Pourtant, "l'exploitation de Senhuile a d’énormes conséquences sur l’environnement, liées à la déforestation due à l’abattage des arbres et des arbustes et aux restrictions imposées aux mouvements des troupeaux. Le projet rend également difficile l’accès à l’eau, car les tuyaux utilisés en commun ne peuvent pas traverser les terres dont s’est emparé Senhuile", informe un responsable des Eaux et Forêts. D’ailleurs, sur son site web, Senhuile avoue, à demi-mots, que l’Etude d’impact environnemental (EIE) menée dans la zone du Ndiael sera reprise.

Etant entendu qu’il est impossible de faire de la culture bio dans le Ndiael où se trouvent les surfaces de Senhuile, la réorientation vers de nouvelles spéculations nécessite l’installation d’un bon système de drainage et de recyclage des eaux usées aussi bien pour les cultures en cours que celles à venir, ce qui n’est pas encore le cas.
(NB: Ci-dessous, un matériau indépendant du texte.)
(* ===== verification/Planning.v ===== *)
(** * Planning: workspace, mounts, users and environment of a container
    ([cdenv-devcontainer/src/planning.rs])

    Paths are text that [normalize_absolute] brings to a normal form; [components] is the
    specification of that form, a list of names, on which containment is the prefix order.
    [substitute_host] is that of [Substitution], with its parameters. *)

From S2P Require Import Prelude Text Order Utf8 Substitution Profile Metadata Ports.

(** ** Paths *)

(** @src cdenv-devcontainer/src/planning.rs:62-75 PathValidationError *)
Inductive PathValidationError : Type :=
| Path_NotAbsolute | Path_Traversal | Path_ControlCharacter | Path_RootTarget.

(** The loop body. @src cdenv-devcontainer/src/planning.rs:935-941 normalize_absolute *)
Definition component_step (components : list str) (component : str) :
    result PathValidationError (list str) :=
  if str_eqb component [] || str_eqb component ($".") then Ok components
  else if str_eqb component ($"..") then Err Path_Traversal
  else Ok (components ++ [component]).

(** @src cdenv-devcontainer/src/planning.rs:927-946 normalize_absolute *)
Definition normalize_absolute (value : str) (allow_root : bool) : result PathValidationError str :=
  fail_if negb (starts_with ($"/") value) with Path_NotAbsolute in
  fail_if existsb is_control value with Path_ControlCharacter in
  let? components := try_fold component_step [] (split 47 value) in
  fail_if bool_decide (components = []) && negb allow_root with Path_RootTarget in
  Ok ($"/" ++ join ($"/") components).

(** [child.as_bytes().get(parent.len())] is the first byte after the prefix, and it is [/] exactly
    when the first character is.  @src cdenv-devcontainer/src/planning.rs:948-952 path_contains *)
Definition path_contains (parent child : str) : bool :=
  str_eqb parent child
  || match strip_prefix parent child with
     | Some rest => str_eqb parent ($"/") || bool_decide (head rest = Some 47)
     | None => false
     end.

(** @src cdenv-devcontainer/src/planning.rs:16-16 ContainerPath *)
Record ContainerPath : Type := mkContainerPath { cp_as_str : str }.
#[export] Instance ContainerPath_eq_dec : EqDecision ContainerPath.
Proof. solve_decision. Defined.

(** @src cdenv-devcontainer/src/planning.rs:24-26 ContainerPath::parse *)
Definition ContainerPath_parse (value : str) : result PathValidationError ContainerPath :=
  result_map mkContainerPath (normalize_absolute value false).

(** @src cdenv-devcontainer/src/planning.rs:34-36 ContainerPath::overlaps *)
Definition ContainerPath_overlaps (a b : ContainerPath) : bool :=
  path_contains (cp_as_str a) (cp_as_str b) || path_contains (cp_as_str b) (cp_as_str a).

(** @src cdenv-devcontainer/src/planning.rs:41-41 HostMountSource *)
Record HostMountSource : Type := mkHostSource { hs_as_str : str }.

(** @src cdenv-devcontainer/src/planning.rs:49-51 HostMountSource::parse *)
Definition HostMountSource_parse (value : str) : result PathValidationError HostMountSource :=
  result_map mkHostSource (normalize_absolute value true).

(** ** Users *)

(** @src cdenv-devcontainer/src/planning.rs:102-105 HostUserIdentity *)
Record HostUserIdentity : Type := mkHostUser { host_uid : N; host_gid : N }.

(** @src cdenv-devcontainer/src/planning.rs:135-135 ContainerUser *)
Record ContainerUser : Type := mkContainerUser { cu_as_str : str }.

(** @src cdenv-devcontainer/src/planning.rs:143-154 ContainerUser::parse *)
Definition ContainerUser_parse (value : str) : result unit ContainerUser :=
  if bool_decide (value = [])
     || existsb (fun c => is_control c || is_whitespace c || (c =? 44)) value
     || existsb (fun piece => str_eqb piece []) (split 58 value)
     || (1 <? lenN (List.filter (N.eqb 58) value))
  then Err tt
  else Ok (mkContainerUser value).

(** @src cdenv-devcontainer/src/planning.rs:162-164 ContainerUser::account *)
Definition account (u : ContainerUser) : str := default [] (head (split 58 (cu_as_str u))).

(** @src cdenv-devcontainer/src/planning.rs:166-168 ContainerUser::is_root *)
Definition is_root (u : ContainerUser) : bool :=
  str_eqb (account u) ($"root") || str_eqb (account u) ($"0").

(** @src cdenv-devcontainer/src/planning.rs:170-172 ContainerUser::is_numeric *)
Definition is_numeric (u : ContainerUser) : bool := forallb is_ascii_digit (account u).

(** @src cdenv-devcontainer/src/planning.rs:203-212 UidUpdateSkipReason *)
Inductive UidUpdateSkipReason : Type :=
| Skip_Disabled | Skip_HostIdentityUnknown | Skip_RootUser | Skip_NumericUser.

(** @src cdenv-devcontainer/src/planning.rs:188-198 UidUpdateIntent *)
Inductive UidUpdateIntent : Type :=
| Uid_None (reason : UidUpdateSkipReason)
| Uid_UpdateNamedUser (user : ContainerUser) (host : HostUserIdentity).

(** @src cdenv-devcontainer/src/planning.rs:645-664 uid_update_intent *)
Definition uid_update_intent (enabled : bool) (remote_user : ContainerUser)
    (host : option HostUserIdentity) : UidUpdateIntent :=
  if negb enabled then Uid_None Skip_Disabled
  else if is_root remote_user then Uid_None Skip_RootUser
  else if is_numeric remote_user then Uid_None Skip_NumericUser
  else match host with
  | Some host => Uid_UpdateNamedUser remote_user host
  | None => Uid_None Skip_HostIdentityUnknown
  end.

(** ** Plans and errors *)

(** @src cdenv-devcontainer/src/planning.rs:216-221 MountOption *)
Record MountOption : Type := mkMountOption { option_name : str; option_value : option str }.

(** @src cdenv-devcontainer/src/planning.rs:225-234 PlannedMount *)
Record PlannedMount : Type := mkPlannedMount {
  mount_kind : MountKind;
  mount_source : option str;
  pm_target : ContainerPath;
  mount_options : list MountOption;
}.

(** @src cdenv-devcontainer/src/planning.rs:238-243 WorkspacePlan *)
Record WorkspacePlan : Type := mkWorkspacePlan { ws_folder : ContainerPath; ws_mount : PlannedMount }.

(** @src cdenv-devcontainer/src/planning.rs:246-249 EnvironmentPlan *)
Record EnvironmentPlan : Type := mkEnvironmentPlan {
  env_container : strmap (list N);
  env_remote : strmap (option DeferredString);
}.

(** @src cdenv-devcontainer/src/planning.rs:290-297 EnvironmentSummary *)
Record EnvironmentSummary : Type := mkEnvironmentSummary {
  container_entries : N;
  remote_entries : N;
  runtime_container_environment_required : bool;
}.

(** @src cdenv-devcontainer/src/planning.rs:266-276 EnvironmentPlan::summary *)
Definition EnvironmentPlan_summary (p : EnvironmentPlan) : EnvironmentSummary :=
  mkEnvironmentSummary (N.of_nat (size (env_container p))) (N.of_nat (size (env_remote p)))
    (existsb (fun e => match snd e with Some d => requires_container_environment d | None => false end)
       (sorted_entries (env_remote p))).

(** @src cdenv-devcontainer/src/planning.rs:300-325 RuntimePlan *)
Record RuntimePlan : Type := mkRuntimePlan {
  rp_workspace : WorkspacePlan;
  rp_mounts : list PlannedMount;
  rp_container_user : ContainerUser;
  rp_remote_user : ContainerUser;
  rp_uid_update : UidUpdateIntent;
  rp_environment : EnvironmentPlan;
  rp_user_env_probe : UserEnvProbe;
  rp_override_command : bool;
  rp_init : bool;
  rp_privileged : bool;
  rp_cap_add : list str;
  rp_security_opt : list str;
}.

(** @src cdenv-devcontainer/src/planning.rs:383-388 UidUpdateSummary *)
Inductive UidUpdateSummary : Type :=
| UidSummary_Required | UidSummary_Skipped (reason : UidUpdateSkipReason).

(** @src cdenv-devcontainer/src/planning.rs:359-378 RuntimePlanSummary *)
Record RuntimePlanSummary : Type := mkRuntimeSummary {
  additional_mounts : N;
  summary_environment : EnvironmentSummary;
  summary_user_env_probe : UserEnvProbe;
  summary_uid_update : UidUpdateSummary;
  summary_override_command : bool;
  summary_init : bool;
  summary_privileged : bool;
  capabilities : N;
  security_options : N;
}.

(** @src cdenv-devcontainer/src/planning.rs:330-345 RuntimePlan::summary *)
Definition RuntimePlan_summary (p : RuntimePlan) : RuntimePlanSummary :=
  mkRuntimeSummary (lenN (rp_mounts p)) (EnvironmentPlan_summary (rp_environment p))
    (rp_user_env_probe p)
    match rp_uid_update p with
    | Uid_None reason => UidSummary_Skipped reason
    | Uid_UpdateNamedUser _ _ => UidSummary_Required
    end
    (rp_override_command p) (rp_init p) (rp_privileged p) (lenN (rp_cap_add p))
    (lenN (rp_security_opt p)).

(** @src cdenv-devcontainer/src/planning.rs:956-975 PlanningErrorKind *)
Inductive PlanningErrorKind : Type :=
| Planning_InvalidPath | Planning_InvalidMount | Planning_MountConflict
| Planning_WorkspaceContainment | Planning_OwnedTargetConflict | Planning_InvalidUser
| Planning_InvalidEnvironmentName | Planning_Substitution | Planning_InvalidRuntimeSetting.

(** @src cdenv-devcontainer/src/planning.rs:980-986 PlanningError *)
Record PlanningError : Type := mkPlanningError {
  planning_property_path : str;
  planning_kind : PlanningErrorKind;
  planning_message : str;
}.

(** @src cdenv-devcontainer/src/planning.rs:79-82 ScenarioMetadata *)
Record ScenarioMetadata : Type := mkScenarioMetadata { scenario_container_user : option str }.

(** @src cdenv-devcontainer/src/planning.rs:85-98 RuntimePlanningInputs *)
Record RuntimePlanningInputs : Type := mkPlanningInputs {
  in_local_workspace_folder : str;
  in_local_env : strmap (list N);
  in_identity_labels : strmap (list N);
  in_scenario_metadata : ScenarioMetadata;
  in_cdenv_owned_targets : list ContainerPath;
  in_host_user : option HostUserIdentity;
}.

(** ** Validation *)

(** @src cdenv-devcontainer/src/planning.rs:919-925 substitution_error *)
Definition substitution_error (property : str) (_ : SubstitutionError) : PlanningError :=
  mkPlanningError property Planning_Substitution ($"unsupported or malformed substitution").

(** @src cdenv-devcontainer/src/planning.rs:614-627 validate_environment_name *)
Definition validate_environment_name (name property : str) : result PlanningError unit :=
  let valid := forallb (fun '(index, byte) =>
    (byte =? 95) || is_ascii_alphabetic byte || ((0 <? index) && is_ascii_digit byte))
    (enumerate 0 (encode_utf8 name)) in
  if valid && negb (bool_decide (name = [])) then Ok tt
  else Err (mkPlanningError property Planning_InvalidEnvironmentName
    ($"environment name must match [A-Za-z_][A-Za-z0-9_]*")).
En effet, le nitromax, un des produits utilisés par Senhuile, et présenté comme non toxique, est à base de pétrole liquide destiné à augmenter le cycle naturel de l'azote dans le sol afin de stimuler la croissance des plantes, la production et le développement des racines. Il faut dire que "s’il s’infiltre dans la nappe phréatique, il pourrait favoriser la multiplication d’algues et de plantes nocives dans le Lac de Guiers", explique un technicien du ministère de l’Environnement.

En outre, poursuit notre interlocuteur, des avions survolent toute la région et épandent des produits dangereux pour la santé humaine ou animale.

Autre bizarrerie, près de 300 hectares d’arachides ont été cultivés cette saison par Senhuile qui dit vouloir aider le Sénégal à augmenter son capital semencier d’arachide. Seulement, des sources internes s’étonnent que la société ait presque laissé l’arachide pourrir dans le sol après sa maturité.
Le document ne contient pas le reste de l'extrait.